Alfabetização e tempo integral perdem dinheiro enquanto governo Lula prioriza Pé-de-Meia

A aposta do governo Lula (PT) no programa Pé-de-Meia, principal vitrine da gestão na educação, tem provocado redução de investimentos do MEC em políticas consideradas estruturantes, como alfabetização e educação em tempo integral. Dados da execução orçamentária de 2025 indicam queda de 42% nos gastos com alfabetização em relação a 2024, passando de R$ 791 milhões para R$ 459 milhões, em valores corrigidos pela inflação.

O cenário é ainda mais crítico no fomento ao ensino em tempo integral. Após a aprovação de uma emenda constitucional no fim de 2024 que destinou parte do Fundeb a essa finalidade, os recursos diretos do MEC praticamente desapareceram em 2025. Os investimentos caíram de R$ 2,5 bilhões em 2024 para R$ 75,8 milhões no ano passado. Na prática, o ministério deixou de aportar recursos próprios e passou a obrigar estados e municípios a utilizarem verbas do Fundeb, medida criticada por especialistas por desvirtuar o caráter redistributivo do fundo.

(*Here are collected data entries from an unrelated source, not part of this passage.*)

(** * cute-dynamo: a shallow embedding of the item codec, the credential
    resolver and the access operations, with the properties of the
    specification stated and proved over it.

    Layout of the development:
    - [JS]        the fragment of JavaScript values the library manipulates
                  (truthiness, the logical AND, own properties, spread,
                  ToString);
    - [JSON]      the built-ins JSON.stringify and JSON.parse;
    - [Sdk]       the commands, outputs, credentials and client handle of
                  the AWS SDK as the library uses them;
    - [CuteDynamo]    init / get / put of the package (module-level client);
    - [Index]     createDynamoDBClient of src/index.js;
    - [Helpers]   the helper file whose functions take the client as an
                  argument (createDynamoDBDocumentClient, put, get,
                  updateItem, deleteItem, queryItems, scanTable);
    - [MemoryTable]   an executable model of one table of the external
                  store, used to run put-then-get scenarios;
    - [Shape]     the vocabulary of the statements (well-formed and
                  JSON-representable values, the JSON image of a value, the
                  resolution order in the words of the specification);
    - [Trace]     a service that records the commands it receives;
    - [Scenario]  concrete environments, tables and values.

    Scope of the value model.  A value is undefined, null, a boolean, a
    number, a string, an array or a plain object; functions, symbols,
    BigInts, objects with a toJSON method and cyclic structures are not
    values of the model.  A string is a sequence of UTF-16 code units below
    256, one [ascii] each.  A number is NaN, an infinity, the negative zero
    or an integer; the integers that are JavaScript numbers of the model are
    the safe ones (absolute value at most 2^53 - 1, see
    [Shape.well_formed]), where the decimal rendering of Number::toString is
    exact; fractions are left out.  An evaluation that would leave this
    fragment (a fraction, a code unit above 255) ends in [Unmodelled], which
    is never confused with a thrown error. *)

From Stdlib Require Import String Ascii List ZArith NArith Bool Lia.
From Stdlib Require Import Decimal DecimalString DecimalZ DecimalN DecimalPos DecimalFacts.
Import ListNotations.

Set Warnings "-register-all".

Local Open Scope list_scope.
Local Open Scope string_scope.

O Pé-de-Meia, criado em 2024 para combater a evasão no ensino médio por meio de bolsas e poupança estudantil, passou a custar cerca de R$ 12 bilhões por ano após ser ampliado para alunos do EJA e famílias do CadÚnico. Inicialmente fora do orçamento, o programa teve seus recursos incorporados às contas do MEC por determinação do TCU, aumentando a pressão fiscal sobre a pasta.

Especialistas apontam distorção de prioridades. Para Andressa Pellanda, da Campanha Nacional pelo Direito à Educação, há estrangulamento de programas como alfabetização, EJA, universidades e livro didático, enquanto se destinam recursos elevados a uma política de caráter assistencialista. Avaliações também indicam que a evasão escolar envolve fatores além da renda, como defasagens de aprendizagem acumuladas desde o ensino fundamental.

O MEC afirma que mantém o compromisso de fortalecer a educação e que trabalha para recompor recursos cortados durante a tramitação do orçamento de 2026 no Congresso, que prevê novas reduções em áreas estratégicas.